◆ **AIM OF THE TASK**:
Using the records below, output the stretch that opens with the line containing "Definition add (a b : Z) : Z := wrap (a + b)." and closes with the line containing "Definition in_range (z", exactly and including both lines, with nothing more.

◆ **INFORMATION PROVIDED**:
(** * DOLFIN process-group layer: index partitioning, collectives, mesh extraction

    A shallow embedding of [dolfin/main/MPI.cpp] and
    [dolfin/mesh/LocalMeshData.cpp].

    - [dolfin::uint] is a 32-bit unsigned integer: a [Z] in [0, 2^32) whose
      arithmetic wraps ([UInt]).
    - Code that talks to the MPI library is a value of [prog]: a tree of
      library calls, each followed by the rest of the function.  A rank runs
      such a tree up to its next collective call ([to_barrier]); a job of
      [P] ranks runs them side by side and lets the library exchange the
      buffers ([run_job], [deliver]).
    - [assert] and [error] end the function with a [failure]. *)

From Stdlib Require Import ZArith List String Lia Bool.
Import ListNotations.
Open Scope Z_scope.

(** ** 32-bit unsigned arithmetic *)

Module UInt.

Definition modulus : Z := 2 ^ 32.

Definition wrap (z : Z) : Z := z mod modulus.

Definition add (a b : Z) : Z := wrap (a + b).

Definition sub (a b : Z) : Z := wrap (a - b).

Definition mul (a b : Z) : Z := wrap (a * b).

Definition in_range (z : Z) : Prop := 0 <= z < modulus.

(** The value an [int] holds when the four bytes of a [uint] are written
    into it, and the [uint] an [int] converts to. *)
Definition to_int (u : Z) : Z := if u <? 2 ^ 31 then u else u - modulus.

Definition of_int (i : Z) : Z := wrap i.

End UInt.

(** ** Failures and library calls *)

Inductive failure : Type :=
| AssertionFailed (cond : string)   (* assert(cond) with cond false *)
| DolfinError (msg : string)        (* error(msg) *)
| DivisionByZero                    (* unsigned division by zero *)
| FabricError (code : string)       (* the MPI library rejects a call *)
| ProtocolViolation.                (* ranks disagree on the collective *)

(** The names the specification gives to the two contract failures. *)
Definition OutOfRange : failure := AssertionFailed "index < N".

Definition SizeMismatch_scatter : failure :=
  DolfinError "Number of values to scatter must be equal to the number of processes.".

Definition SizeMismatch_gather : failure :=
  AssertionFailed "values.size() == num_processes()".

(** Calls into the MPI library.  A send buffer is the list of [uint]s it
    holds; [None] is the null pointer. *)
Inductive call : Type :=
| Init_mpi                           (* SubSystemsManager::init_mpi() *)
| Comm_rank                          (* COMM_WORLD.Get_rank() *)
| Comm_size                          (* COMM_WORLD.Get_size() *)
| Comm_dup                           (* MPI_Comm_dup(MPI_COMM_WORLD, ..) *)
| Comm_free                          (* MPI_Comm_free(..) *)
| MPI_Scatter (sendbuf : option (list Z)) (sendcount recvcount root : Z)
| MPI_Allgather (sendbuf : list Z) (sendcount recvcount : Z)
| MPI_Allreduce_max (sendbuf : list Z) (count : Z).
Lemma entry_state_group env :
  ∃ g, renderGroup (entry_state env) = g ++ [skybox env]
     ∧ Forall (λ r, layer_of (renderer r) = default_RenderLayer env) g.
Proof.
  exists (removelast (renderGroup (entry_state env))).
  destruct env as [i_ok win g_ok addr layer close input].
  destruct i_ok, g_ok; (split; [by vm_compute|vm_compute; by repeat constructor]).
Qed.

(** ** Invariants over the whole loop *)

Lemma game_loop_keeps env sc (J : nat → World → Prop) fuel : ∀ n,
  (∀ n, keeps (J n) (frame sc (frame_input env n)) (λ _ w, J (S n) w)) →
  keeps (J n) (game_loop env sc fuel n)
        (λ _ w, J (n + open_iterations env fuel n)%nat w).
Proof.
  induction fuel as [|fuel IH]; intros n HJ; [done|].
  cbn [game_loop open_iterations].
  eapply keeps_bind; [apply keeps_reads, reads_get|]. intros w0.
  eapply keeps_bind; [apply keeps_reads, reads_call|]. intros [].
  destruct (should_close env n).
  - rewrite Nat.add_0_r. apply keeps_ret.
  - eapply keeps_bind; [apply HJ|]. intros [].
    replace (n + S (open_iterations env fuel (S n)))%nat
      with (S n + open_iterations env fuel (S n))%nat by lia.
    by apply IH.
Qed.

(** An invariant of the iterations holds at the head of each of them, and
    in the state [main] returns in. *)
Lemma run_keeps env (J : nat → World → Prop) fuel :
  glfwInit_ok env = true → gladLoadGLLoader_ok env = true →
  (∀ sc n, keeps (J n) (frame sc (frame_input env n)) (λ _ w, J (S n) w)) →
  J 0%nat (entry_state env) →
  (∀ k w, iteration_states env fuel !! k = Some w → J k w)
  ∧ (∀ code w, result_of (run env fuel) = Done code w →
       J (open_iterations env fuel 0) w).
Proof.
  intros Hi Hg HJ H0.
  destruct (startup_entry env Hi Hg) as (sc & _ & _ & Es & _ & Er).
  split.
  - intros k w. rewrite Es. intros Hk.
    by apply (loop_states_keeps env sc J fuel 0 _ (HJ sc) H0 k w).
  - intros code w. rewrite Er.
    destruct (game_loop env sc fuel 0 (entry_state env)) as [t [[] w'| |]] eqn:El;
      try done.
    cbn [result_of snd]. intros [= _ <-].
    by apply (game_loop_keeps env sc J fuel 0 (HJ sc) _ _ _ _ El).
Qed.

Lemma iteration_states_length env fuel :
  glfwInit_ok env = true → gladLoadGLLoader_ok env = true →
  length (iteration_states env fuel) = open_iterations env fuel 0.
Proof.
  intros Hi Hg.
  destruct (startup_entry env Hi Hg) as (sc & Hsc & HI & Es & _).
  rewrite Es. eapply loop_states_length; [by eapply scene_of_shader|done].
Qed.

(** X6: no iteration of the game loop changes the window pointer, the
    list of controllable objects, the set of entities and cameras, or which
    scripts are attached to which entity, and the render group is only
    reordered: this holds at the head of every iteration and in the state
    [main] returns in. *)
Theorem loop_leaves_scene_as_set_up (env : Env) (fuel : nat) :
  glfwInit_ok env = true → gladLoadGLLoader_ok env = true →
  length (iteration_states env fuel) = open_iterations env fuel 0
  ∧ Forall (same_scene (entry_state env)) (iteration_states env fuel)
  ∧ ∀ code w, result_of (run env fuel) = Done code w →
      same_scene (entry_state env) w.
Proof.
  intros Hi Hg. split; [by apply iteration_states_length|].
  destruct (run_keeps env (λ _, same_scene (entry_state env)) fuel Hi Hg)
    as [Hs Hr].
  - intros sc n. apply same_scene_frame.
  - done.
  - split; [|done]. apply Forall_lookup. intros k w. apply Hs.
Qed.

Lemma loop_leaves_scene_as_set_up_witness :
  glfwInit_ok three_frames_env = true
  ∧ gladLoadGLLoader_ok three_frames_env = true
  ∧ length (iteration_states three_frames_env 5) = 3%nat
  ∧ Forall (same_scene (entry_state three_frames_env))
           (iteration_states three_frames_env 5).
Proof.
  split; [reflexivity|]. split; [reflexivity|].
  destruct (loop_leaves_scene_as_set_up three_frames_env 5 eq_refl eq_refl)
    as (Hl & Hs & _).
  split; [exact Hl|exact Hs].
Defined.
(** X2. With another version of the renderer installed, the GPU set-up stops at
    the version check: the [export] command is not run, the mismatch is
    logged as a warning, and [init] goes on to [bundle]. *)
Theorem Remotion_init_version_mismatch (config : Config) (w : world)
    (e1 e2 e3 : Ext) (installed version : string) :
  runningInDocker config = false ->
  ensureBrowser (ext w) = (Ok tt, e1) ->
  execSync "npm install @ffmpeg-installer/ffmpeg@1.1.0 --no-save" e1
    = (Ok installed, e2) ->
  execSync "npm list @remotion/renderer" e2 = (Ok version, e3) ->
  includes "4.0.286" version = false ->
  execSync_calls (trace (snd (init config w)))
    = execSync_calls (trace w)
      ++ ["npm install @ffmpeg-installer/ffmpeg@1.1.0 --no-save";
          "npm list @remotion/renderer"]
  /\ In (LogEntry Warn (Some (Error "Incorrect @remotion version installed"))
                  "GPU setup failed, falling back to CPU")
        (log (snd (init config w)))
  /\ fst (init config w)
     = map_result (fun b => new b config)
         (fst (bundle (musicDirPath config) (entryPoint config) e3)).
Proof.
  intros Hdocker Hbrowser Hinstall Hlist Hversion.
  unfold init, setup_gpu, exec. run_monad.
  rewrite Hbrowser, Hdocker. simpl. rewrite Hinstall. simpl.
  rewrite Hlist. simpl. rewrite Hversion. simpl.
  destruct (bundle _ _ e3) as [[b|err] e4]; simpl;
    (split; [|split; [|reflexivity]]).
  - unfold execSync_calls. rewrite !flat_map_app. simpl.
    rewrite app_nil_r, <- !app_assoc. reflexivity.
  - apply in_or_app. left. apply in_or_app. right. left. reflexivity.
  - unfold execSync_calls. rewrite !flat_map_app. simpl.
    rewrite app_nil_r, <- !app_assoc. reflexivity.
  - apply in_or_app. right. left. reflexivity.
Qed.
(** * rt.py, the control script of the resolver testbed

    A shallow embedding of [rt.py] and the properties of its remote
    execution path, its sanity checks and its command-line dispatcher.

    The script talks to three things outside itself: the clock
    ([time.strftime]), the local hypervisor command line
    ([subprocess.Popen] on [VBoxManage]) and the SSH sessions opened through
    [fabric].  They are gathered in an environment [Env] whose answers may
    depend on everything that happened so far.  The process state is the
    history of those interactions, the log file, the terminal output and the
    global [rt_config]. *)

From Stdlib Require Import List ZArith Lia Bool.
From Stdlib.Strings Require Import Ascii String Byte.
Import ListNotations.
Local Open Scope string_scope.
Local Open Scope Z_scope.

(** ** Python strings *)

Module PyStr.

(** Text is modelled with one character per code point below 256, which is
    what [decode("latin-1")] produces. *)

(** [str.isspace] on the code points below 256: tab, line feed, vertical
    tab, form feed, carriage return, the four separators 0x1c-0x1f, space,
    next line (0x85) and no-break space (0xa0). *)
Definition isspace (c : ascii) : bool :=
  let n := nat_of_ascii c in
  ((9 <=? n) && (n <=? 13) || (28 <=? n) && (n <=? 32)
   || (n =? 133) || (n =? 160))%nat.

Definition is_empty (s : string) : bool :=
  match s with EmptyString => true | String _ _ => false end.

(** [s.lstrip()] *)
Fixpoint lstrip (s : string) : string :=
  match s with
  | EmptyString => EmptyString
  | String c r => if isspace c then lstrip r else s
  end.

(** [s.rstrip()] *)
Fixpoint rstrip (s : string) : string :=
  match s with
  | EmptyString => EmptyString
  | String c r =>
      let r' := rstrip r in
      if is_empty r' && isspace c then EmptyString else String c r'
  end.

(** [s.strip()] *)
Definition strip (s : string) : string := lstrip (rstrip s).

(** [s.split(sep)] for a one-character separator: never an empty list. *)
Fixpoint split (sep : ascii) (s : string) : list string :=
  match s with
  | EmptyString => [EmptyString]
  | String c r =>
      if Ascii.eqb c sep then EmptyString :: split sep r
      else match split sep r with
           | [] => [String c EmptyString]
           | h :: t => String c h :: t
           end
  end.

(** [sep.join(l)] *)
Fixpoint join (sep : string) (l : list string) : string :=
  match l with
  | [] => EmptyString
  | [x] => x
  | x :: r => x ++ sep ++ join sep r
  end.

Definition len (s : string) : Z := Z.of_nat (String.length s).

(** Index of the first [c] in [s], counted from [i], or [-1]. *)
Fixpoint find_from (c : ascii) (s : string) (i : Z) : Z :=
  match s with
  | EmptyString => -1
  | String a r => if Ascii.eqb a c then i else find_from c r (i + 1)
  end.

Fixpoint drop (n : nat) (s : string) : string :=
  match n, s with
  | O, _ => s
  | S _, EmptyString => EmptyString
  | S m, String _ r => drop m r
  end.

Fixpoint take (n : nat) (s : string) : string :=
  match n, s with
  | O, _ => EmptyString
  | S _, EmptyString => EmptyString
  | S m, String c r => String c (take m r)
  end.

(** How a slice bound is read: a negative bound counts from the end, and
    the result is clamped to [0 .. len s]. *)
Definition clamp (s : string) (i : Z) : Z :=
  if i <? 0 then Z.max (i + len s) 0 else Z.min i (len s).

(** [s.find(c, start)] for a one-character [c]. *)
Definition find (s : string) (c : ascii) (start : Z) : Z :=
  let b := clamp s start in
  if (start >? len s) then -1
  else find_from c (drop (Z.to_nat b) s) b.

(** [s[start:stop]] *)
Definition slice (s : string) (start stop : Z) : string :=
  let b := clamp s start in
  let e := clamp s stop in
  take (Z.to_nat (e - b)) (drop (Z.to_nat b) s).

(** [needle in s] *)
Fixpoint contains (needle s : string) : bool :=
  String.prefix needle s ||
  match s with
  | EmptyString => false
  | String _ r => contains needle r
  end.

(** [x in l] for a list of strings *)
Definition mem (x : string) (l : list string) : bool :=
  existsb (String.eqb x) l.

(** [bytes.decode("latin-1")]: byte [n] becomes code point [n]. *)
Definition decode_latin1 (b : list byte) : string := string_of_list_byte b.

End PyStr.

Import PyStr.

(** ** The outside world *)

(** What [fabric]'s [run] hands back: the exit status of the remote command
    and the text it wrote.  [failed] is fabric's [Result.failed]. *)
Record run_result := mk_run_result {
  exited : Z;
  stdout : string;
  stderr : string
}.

◆ **RESPONSE TO THIS TASK**:
Definition add (a b : Z) : Z := wrap (a + b).

Definition sub (a b : Z) : Z := wrap (a - b).

Definition mul (a b : Z) : Z := wrap (a * b).

Definition in_range (z : Z) : Prop := 0 <= z < modulus.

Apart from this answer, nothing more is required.